Exercise directions>
Below are some records. Return exactly the lines from the one containing "existing_result (T := T)" through the one containing "destruct Hc as", both included, and only those.

——————

(* ===== verification/DictionarySystem.v ===== *)
(** * The dictionaries in the whole system

    Units of work of the dictionary service interleaved with everything else
    ([whole_step]): the constraints of the dictionaries hold in every state
    ([dictionary_integrity]), and a suggestion is decided at most once
    ([suggestion_decided_once]). *)

From S2P Require Import Prelude.
From S2P Require Import GoText.
From S2P Require Import Apierr.
From S2P Require Import Effects.
From S2P Require Import Logic.
From S2P Require Import Model.
From S2P Require Import Validation.
From S2P Require Import Digest.
From S2P Require Import AuthRepo.
From S2P Require Import AuthService.
From S2P Require Import AuthHandler.
From S2P Require Import AuthCodes.
From S2P Require Import Money.
From S2P Require Import PostRepo.
From S2P Require Import UserRepo.
From S2P Require Import PostService.
From S2P Require Import PostTables.
From S2P Require Import CommentOps.
From S2P Require Import PostGate.
From S2P Require Import Bystanders.
From S2P Require Import DictionaryRepo.
From S2P Require Import DictionaryService.
From S2P Require Import DictionaryWrites.
From S2P Require Import DictionaryProps.
Import DictionaryRepository DictionaryService.
Open Scope Z_scope.

(** ** What everybody keeps *)
Record dict_kept (db db' : DB) : Prop := {
  dk_ok : dict_ok db -> dict_ok db';
  dk_moves : forall k,
    rtc move (dictionary_suggestions db !! k) (dictionary_suggestions db' !! k);
}.

#[export] Instance dict_kept_preorder : PreOrder dict_kept.
Proof.
  split; [intros db; split; [done|intros k; done]|].
  intros db1 db2 db3 [O1 M1] [O2 M2]. split; [by auto|]. intros k. etrans; [apply M1|apply M2].
Qed.

Lemma dict_write_kept db db' : dict_write db db' -> dict_kept db db'.
Proof. intros W. split; [by apply dict_write_ok | intros k; by apply dict_write_moves]. Qed.

Lemma writes_kept db db' : writes db db' -> dict_kept db db'.
Proof. induction 1; [done|]. etrans; [by apply dict_write_kept|done]. Qed.

(** The dictionaries are left alone; accounts and posts may come, none goes. *)
Lemma kept_beside db db' :
  dictionaries db' = dictionaries db ->
  (forall k, is_Some (users db !! k) -> is_Some (users db' !! k)) ->
  (forall k, is_Some (posts db !! k) -> is_Some (posts db' !! k)) ->
  dict_kept db db'.
Proof.
  unfold dictionaries. intros [= Ef Ecu Eca Ew Es] Hu Hp. split; [|by rewrite Es].
  apply dict_ok_extends; try done; [|intros k s; rewrite Es; by left].
  split; rewrite ?Ef, ?Ecu, ?Eca, ?Ew, ?Es; eauto.
Qed.

Section bystander.
Context `{Env} `{Pg} `{DbClock}.

Lemma lookup_same {A B} (f : A -> B) (t t' : gmap Z A) k :
  f <$> t' = f <$> t -> is_Some (t !! k) -> is_Some (t' !! k).
Proof. intros E. rewrite <- !(fmap_is_Some f), <- !lookup_fmap. by rewrite E. Qed.

Lemma kept_quiet db db' : surroundings db' = surroundings db -> dict_kept db db'.
Proof.
  unfold surroundings, people, post_ids. intros E.
  apply kept_beside; [congruence|intros k..].
  - apply (lookup_same (fun u => (User.ID u, User.Username u))). unfold bearers in E. congruence.
  - apply (lookup_same (fun _ => tt)). congruence.
Qed.

Lemma kept_insert {A} k (x : A) (t : gmap Z A) i : is_Some (t !! i) -> is_Some (<[k := x]> t !! i).
Proof. intros Hi. apply lookup_insert_is_Some'. by right. Qed.

(** Claims and changes of names are written, nothing the dictionaries know. *)
Lemma claim_name_beside claim_id change_id now old new db db' :
  UserDomain.claim_name claim_id change_id now old new db = inr db' ->
  users db' = users db /\ posts db' = posts db /\ dictionaries db' = dictionaries db.
Proof.
  assert (forall db db', UserDomain.audit change_id now old new db = inr db' ->
    users db' = users db /\ posts db' = posts db /\ dictionaries db' = dictionaries db) as Ha.
  { unfold UserDomain.audit, UserDomain.insert_change. intros d d'. cbv zeta.
    repeat case_match; intros; simplify_eq; done. }
  unfold UserDomain.claim_name. repeat case_match; try done; intros E%Ha; done.
Qed.

Lemma kept_update_user f claim_id change_id at_ now id db n db' :
  UserDomain.update_user f claim_id change_id at_ now id db = inr (n, db') -> dict_kept db db'.
Proof.
  intros E. unfold UserDomain.update_user in E.
  destruct (users db !! id) as [u|] eqn:Hu; [|by injection E as _ <-].
  destruct (UserRepository.live u); cbn in E; [|by injection E as _ <-].
  destruct (_ && exists_row _ _); [done|]. set (new := UserDomain.set_fields f at_ u) in *.
  set (db0 := db <| users := <[id := new]> (users db) |>) in E.
  assert (dict_kept db db0) as K0 by (apply kept_beside; [done|intros k; apply kept_insert|done]).
  set (db1 := if bool_decide (UserDomain.pf_avatar f <> None) then _ else _) in E.
  assert (dict_kept db0 db1) as K1.
  { apply kept_quiet. unfold db1, UserDomain.activate_avatar.
    repeat case_match; rewrite ?(proj1 (quiet_images _)); done. }
  destruct (if bool_decide (UserDomain.pf_name f <> None) then _ else _) as [|db2] eqn:E2; [done|].
  assert (dict_kept db1 db2) as K2.
  { destruct (bool_decide (UserDomain.pf_name f <> None)); [|by injection E2 as <-].
    apply claim_name_beside in E2 as (Eu & Ep & Ed). apply kept_beside; [done|intros k; by rewrite ?Eu, ?Ep..]. }
  injection E as _ <-. do 2 (etrans; [eassumption|]). etrans; [exact K2|]. apply kept_quiet.
  unfold UserDomain.retire_avatar. repeat case_match; rewrite ?(proj2 (quiet_images _)); done.
Qed.

#[export] Instance kept_bystander : Bystander dict_kept.
Proof.
  split.
  - apply _.
  - apply kept_quiet.
  - intros user cid db r db' E. unfold UserRepository.insert_user in E.
    destruct (exists_row _ _); [done|]. destruct (exists_row _ _); [done|].
    destruct (insert_row "users_pkey" _ _ _) as [|t] eqn:Ht; [done|].
    apply insert_row_inr in Ht as [_ ->].
    repeat case_match; simplify_eq; (apply kept_beside; [done|intros k; apply kept_insert|done]).
  - apply kept_update_user.
  - intros id name now. unfold UserRepository.ClaimUsername. solve_keeps. apply (keeps_stmt _).
    intros db r db' E. repeat case_match; simplify_eq; by apply kept_beside.
  - intros id post db _. apply kept_beside; [done|done|]. intros k. apply kept_insert.
Qed.
End bystander.

(** ** What an approval leaves *)
(** What an approved suggestion produced: one entry, of its kind; a window in the canteen
    it names, which is the one its parent suggestion was approved with. *)
Definition produced (db : DB) (s : DS.t) : Prop :=
  let with_result (kind : string) (result : option Z) (P : Z -> Prop) :=
    DS.Kind s = kind -> exists id, result = Some id /\ P id in
  with_result SuggestionKindFlavor (DS.ResultingFlavorID s) (fun id => is_Some (flavors db !! id)) /\
  with_result SuggestionKindCuisine (DS.ResultingCuisineID s)
    (fun id => is_Some (cuisines db !! id)) /\
  with_result SuggestionKindCanteen (DS.ResultingCanteenID s)
    (fun id => is_Some (canteens db !! id)) /\
  with_result SuggestionKindCanteenWindow (DS.ResultingWindowID s) (fun id =>
    exists w, canteen_windows db !! id = Some w /\
      DS.ParentCanteenID s = Some (CanteenWindow.CanteenID w) /\
      is_Some (canteens db !! CanteenWindow.CanteenID w) /\
      forall p, DS.ParentSuggestionID s = Some p ->
        exists parent, dictionary_suggestions db !! p = Some parent /\
          DS.Kind parent = SuggestionKindCanteen /\
          DS.Status parent = SuggestionStatusApproved /\
          DS.ResultingCanteenID parent = DS.ParentCanteenID s).

Lemma is_set_true {A} (o : option A) : is_set o = true <-> exists a, o = Some a.
Proof. destruct o; naive_solver. Qed.

Lemma checks_approved s :
  checks s = true -> DS.Status s = SuggestionStatusApproved ->
  forall kind result, (kind, result) ∈ results s ->
    is_set result = bool_decide (kind = DS.Kind s).
Proof.
  unfold checks. rewrite !andb_true_iff. intros [_ Hr] Hs kind result Hin.
  unfold resulting_check in Hr. rewrite bool_decide_eq_true_2 in Hr by done.
  rewrite forallb_forall in Hr. apply list_elem_of_In in Hin. apply Hr in Hin. cbn in Hin.
  by apply Bool.eqb_prop in Hin.
Qed.

Lemma checks_window s :
  checks s = true -> DS.Status s = SuggestionStatusApproved ->
  DS.Kind s = SuggestionKindCanteenWindow -> exists c, DS.ParentCanteenID s = Some c.
Proof.
  unfold checks. rewrite !andb_true_iff. intros ((((_ & _) & Hp) & _) & _) Hs Hk.
  unfold parent_check in Hp. rewrite (bool_decide_eq_true_2 _ Hk) in Hp.
  rewrite (bool_decide_eq_true_2 _ Hs) in Hp. cbn in Hp.
  apply andb_true_iff in Hp as [[_ Hp]%andb_true_iff _]. by apply is_set_true.
Qed.

Ltac in_results := unfold results; rewrite !elem_of_cons; tauto.

Lemma approved_produced db k s :
  dict_ok db -> dictionary_suggestions db !! k = Some s ->
  DS.Status s = SuggestionStatusApproved -> produced db s.
Proof.
  intros Ho Hk Hs. destruct (do_suggestions _ Ho _ _ Hk) as [_ He].
  apply suggestion_error_None in He as (_ & Hc & []).
  assert (forall kind result, (kind, result) ∈ results s -> DS.Kind s = kind ->
    exists id, result = Some id) as Hr.
  { intros kind result Hin HK. apply is_set_true.
    rewrite (checks_approved s Hc Hs _ _ Hin). by apply bool_decide_eq_true. }
  unfold produced. split_and!; intros HK.
  - destruct (Hr (DS.Kind s) (DS.ResultingFlavorID s)) as [id Hid]; [rewrite HK; in_results|done|]. eauto.
  - destruct (Hr (DS.Kind s) (DS.ResultingCuisineID s)) as [id Hid]; [rewrite HK; in_results|done|]. eauto.
  - destruct (Hr (DS.Kind s) (DS.ResultingCanteenID s)) as [id Hid]; [rewrite HK; in_results|done|]. eauto.
  - destruct (Hr (DS.Kind s) (DS.ResultingWindowID s)) as [id Hid]; [rewrite HK; in_results|done|].
    exists id. split; [done|]. destruct (checks_window s Hc Hs HK) as [c Hpc].
    destruct (ko_window _ _ Hid Hpc) as (w & Hw & <-). exists w. split_and!; [done..|by apply ko_canteen|].
    intros p Hp. destruct (ko_parent _ Hp) as (parent & Hpar & Hkind & Hres). exists parent.
    rewrite Hpc in Hres |- *. specialize (Hres ltac:(done)). split_and!; try done.
    destruct (do_suggestions _ Ho _ _ Hpar) as [_ Hep].
    apply suggestion_error_None in Hep as (_ & Hcp & _).
    destruct (decide (DS.Status parent = SuggestionStatusApproved)) as [|Hn]; [done|].
    apply checks_pending in Hn; [congruence|done].
Qed.

(** ** The theorems *)
Section system.
Context `{Env} `{Pg} `{Unicode} `{DbClock} `{Decimal} `{Mail} `{JWT} `{Bcrypt}.
Context (h : AuthService) (sv : Services).
Context `{!QuietAccess (ps_imageAccess (sv_posts sv))}.
Context (Hqueue : forall q, deliveries h = Some q -> QueueFrame surroundings q).
Context {X : Type} (ia : AfterOp -> World DB X -> World DB X * option string).
Context (Hia : forall op w w' p, ia op w = (w', p) -> w_db w' = w_db w).
Abbreviation WorldD := (World DB X).

(** A request to the auth service, or a unit of work: of the other services, or of the
    dictionary service. *)
Inductive whole_step : WorldD -> WorldD -> Prop :=
| step_others w w' : system_step h sv ia w w' -> whole_step w w'
| step_dictionary op r w w' :
    RunInTx interp_before (run_dict op) w = (r, w') -> whole_step w w'.

Lemma whole_step_kept (w w' : WorldD) : rtc whole_step w w' -> dict_kept (w_db w) (w_db w').
Proof.
  induction 1 as [|w w1 w2 Hs _ IH]; [done|]. etrans; [|exact IH].
  destruct Hs as [w w1 Hs | op r w w1 E].
  - exact (system_step_bystander h sv Hqueue ia Hia dict_kept _ _ Hs).
  - apply (keeps_RunInTx dict_kept _ _ _ _ _ (quiet_before dict_kept)) in E; [done|].
    intros tx r' tx' Er. apply writes_kept. by eapply writes_run_dict.
Qed.

(** C14: A suggestion is decided once.  Whatever requests and units of work interleave
    (of the dictionary service and of all the others): a suggestion never disappears, what
    was proposed never changes, and its row changes at most once, from pending to approved
    or to rejected; a decided suggestion stays exactly as it is. *)
Theorem suggestion_decided_once (w w' : WorldD) k s :
  rtc whole_step w w' -> dictionary_suggestions (w_db w) !! k = Some s ->
  exists s', dictionary_suggestions (w_db w') !! k = Some s' /\ proposal s' = proposal s /\
    (s' = s \/ reviewed_as s s').
Proof. intros Hs%whole_step_kept Hk. exact (move_proposal _ _ _ (dk_moves _ _ Hs k) Hk). Qed.

(** C15: The dictionaries stay consistent.  Over any interleaving of requests and units of
    work, deletions of entries and of accounts included, every constraint of the five
    tables holds again afterwards: names (and codes) are unique, windows belong to
    canteens, suggestions satisfy their CHECKs and refer to rows that exist.  So every
    approved suggestion has one result, an existing entry of its kind; a window is in the
    canteen its suggestion names, and the canteen's own suggestion was approved before. *)
Theorem dictionary_integrity (w w' : WorldD) :
  rtc whole_step w w' -> dict_ok (w_db w) ->
  dict_ok (w_db w') /\
  forall k s, dictionary_suggestions (w_db w') !! k = Some s ->
    DS.Status s = SuggestionStatusApproved -> produced (w_db w') s.
Proof.
  intros Hs%whole_step_kept Ho%(dk_ok _ _ Hs). split; [done|].
  intros k s. by apply approved_produced.
Qed.
End system.
(* ===== verification/DictionaryApproval.v ===== *)
(** * What approving a suggestion does

    The run of [Approve], step by step: the entry that is reused or created
    ([approve_effect]), the version of the source post it writes
    ([approval_leaves_version_unjudged]), and the suggestions that no administrator can
    approve ([long_name_never_approved]). *)

From S2P Require Import Prelude.
From S2P Require Import GoText.
From S2P Require Import Apierr.
From S2P Require Import Effects.
From S2P Require Import Logic.
From S2P Require Import Model.
From S2P Require Import AuthRepo.
From S2P Require Import AuthService.
From S2P Require Import Money.
From S2P Require Import PostValidation.
From S2P Require Import PostRepo.
From S2P Require Import UserRepo.
From S2P Require Import Moderation.
From S2P Require Import PostService.
From S2P Require Import PostTables.
From S2P Require Import PostProps.
From S2P Require Import PostEdits.
From S2P Require Import CommentOps.
From S2P Require Import DictionaryRepo.
From S2P Require Import DictionaryService.
From S2P Require Import DictionaryWrites.
From S2P Require Import DictionaryProps.
Import DictionaryRepository DictionaryService.
Open Scope Z_scope.

(** ** Reusing or creating an entry *)
(** At most one entry more, none changed. *)
Inductive entering (db : DB) : DB -> Prop :=
| reused : entering db db
| created (T : Type) (D : Dictionary T) (item : T) :
    Known T D -> d_table db !! d_ID item = None -> row_error T item db = None ->
    entering db (put T (d_ID item) item db).

Section entries.
Context `{Env} `{Pg} `{Unicode} `{DbClock} `{Decimal}.

(** An entry of the table, under its own key. *)
Definition entry {T} `{Dictionary T} (P : T -> Prop) (db : DB) (r : T) : Prop :=
  d_table db !! d_ID r = Some r /\ P r.

Lemma find_or_create_entry {T} (D : Dictionary T) (K : Known T D) `{!DictionaryLaws T}
    (P : T -> Prop) item stored tx r tx' :
  find_or_create T item stored tx = (inr r, tx') ->
  (forall id now, P (d_stamped now (d_numbered id item))) ->
  (forall tx0 r tx1, stored tx0 = (inr r, tx1) -> table_ok T (tx_db tx0) ->
     tx_db tx1 = tx_db tx0 /\ entry P (tx_db tx0) r) ->
  table_ok T (tx_db tx) ->
  entering (tx_db tx) (tx_db tx') /\ entry P (tx_db tx') r.
Proof.
  intros E Hnew Hst Ht. unfold find_or_create in E.
  apply mbind_inr in E as (now & tx1 & (_ & Hd1 & _)%Now_inr & E).
  apply mbind_inr in E as (id & tx2 & (_ & Hd2 & _)%NextID_inr & E).
  apply mbind_inr in E as (added & tx3 & Es & E).
  apply stmt_inr in Es as (_ & Es & _). rewrite Hd2, Hd1 in Es. unfold insert_or_nothing in Es.
  destruct (row_error _ _ _) as [err|] eqn:He.
  - assert (added = false /\ tx_db tx3 = tx_db tx) as [-> Hdb]
      by (repeat case_match; by simplify_eq).
    rewrite <- Hdb in Ht |- *. destruct (Hst _ _ _ E Ht) as [-> Hr]. by split; [constructor|].
  - destruct (d_table _ !! _) eqn:Hd; injection Es as <- Hdb.
    + rewrite Hdb in Ht |- *. destruct (Hst _ _ _ E Ht) as [-> Hr]. by split; [constructor|].
    + apply mret_inr in E as [<- <-]. rewrite <- Hdb. split; [by apply created|].
      split; [|apply Hnew]. unfold put. by rewrite dl_store, lookup_insert_eq.
Qed.

(** The [SELECT] by name. *)
Lemma by_name_entry {T} `{!Dictionary T} name tx r tx' :
  by_name T name tx = (inr r, tx') -> table_ok T (tx_db tx) ->
  tx_db tx' = tx_db tx /\ entry (fun r => d_Name r = name) (tx_db tx) r.
Proof.
  unfold by_name. intros [-> Hf]%First_Some Ht. split; [done|].
  apply first_Some in Hf as [Hn [k Hk]]. apply bool_decide_eq_true in Hn.
  destruct (Ht _ _ Hk) as [<- _]. by split.
Qed.

(** ** The result of an approval *)
Definition usable {T} `{Dictionary T} (name : string) (fits : T -> Prop) (db : DB) (id : Z) : Prop :=
  exists r : T, d_table db !! id = Some r /\ d_IsActive r = true /\ d_Name r = name /\ fits r.

(** The entry a suggestion is approved with, and the column it goes to. *)
Definition landed (s : DS.t) (parent : option Z) (db : DB) (result : Z * string) : Prop :=
  let '(id, field) := result in
  let name := DS.ProposedName s in
  let as_kind kind column (P : Prop) := DS.Kind s = kind /\ field = column /\ P in
  as_kind SuggestionKindFlavor "resulting_flavor_id"%string
    (usable (T := Flavor.t) name (fun _ => True) db id) \/
  as_kind SuggestionKindCuisine "resulting_cuisine_id"%string
    (usable (T := Cuisine.t) name (fun _ => True) db id) \/
  as_kind SuggestionKindCanteen "resulting_canteen_id"%string
    (usable (T := Canteen.t) name (fun _ => True) db id) \/
  as_kind SuggestionKindCanteenWindow "resulting_window_id"%string
    (usable (T := CanteenWindow.t) name
       (fun w => parent = Some (CanteenWindow.CanteenID w)) db id).

Lemma active_result_inr {T} `{Dictionary T} field message (found : MT T) tx result tx' :
  active_result field message found tx = (inr result, tx') ->
  exists item tx1, found tx = (inr item, tx1) /\ tx_db tx' = tx_db tx1 /\
    d_IsActive item = true /\ result = (d_ID item, field).
Proof.
  unfold active_result. intros E. apply mbind_inr in E as (item & tx1 & E1 & E).
  destruct (d_IsActive item) eqn:Ha; [|done]. apply mret_inr in E as [<- <-].
  apply on_error_inr in E1 as [E1|(e & tx0 & _ & Ee)]; [by eauto 10|].
  unfold dictionaryWriteError in Ee. by repeat case_match.
Qed.

Lemma existing_result_inr {T} (D : Dictionary T) resource field name fits id
    tx result tx' :
  existing_result (T := T) resource field name fits id tx = (inr result, tx') ->
  table_ok T (tx_db tx) ->
  tx_db tx' = tx_db tx /\ exists k, result = (k, field) /\
    usable (T := T) name (fun r => fits r = true) (tx_db tx) k.
Proof.
  unfold existing_result. intros E Ht. apply mbind_inr in E as (item & tx1 & E1 & E).
  apply on_error_inr in E1 as [[Hd Hi]%First_Some|(? & ? & _ & E1)]; [|done].
  case_match eqn:Hc; [done|]. apply mret_inr in E as [<- <-]. split; [done|].
  rewrite !orb_false_iff, !negb_false_iff, bool_decide_eq_true in Hc.
  destruct Hc as [[Ha Hn] Hf]. destruct (Ht _ _ Hi) as [Hid _].
  exists (d_ID item). split; [done|]. exists item. by rewrite Hid.
Qed.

——————

Expected output>
  existing_result (T := T) resource field name fits id tx = (inr result, tx') ->
  table_ok T (tx_db tx) ->
  tx_db tx' = tx_db tx /\ exists k, result = (k, field) /\
    usable (T := T) name (fun r => fits r = true) (tx_db tx) k.
Proof.
  unfold existing_result. intros E Ht. apply mbind_inr in E as (item & tx1 & E1 & E).
  apply on_error_inr in E1 as [[Hd Hi]%First_Some|(? & ? & _ & E1)]; [|done].
  case_match eqn:Hc; [done|]. apply mret_inr in E as [<- <-]. split; [done|].
  rewrite !orb_false_iff, !negb_false_iff, bool_decide_eq_true in Hc.
  destruct Hc as [[Ha Hn] Hf]. destruct (Ht _ _ Hi) as [Hid _].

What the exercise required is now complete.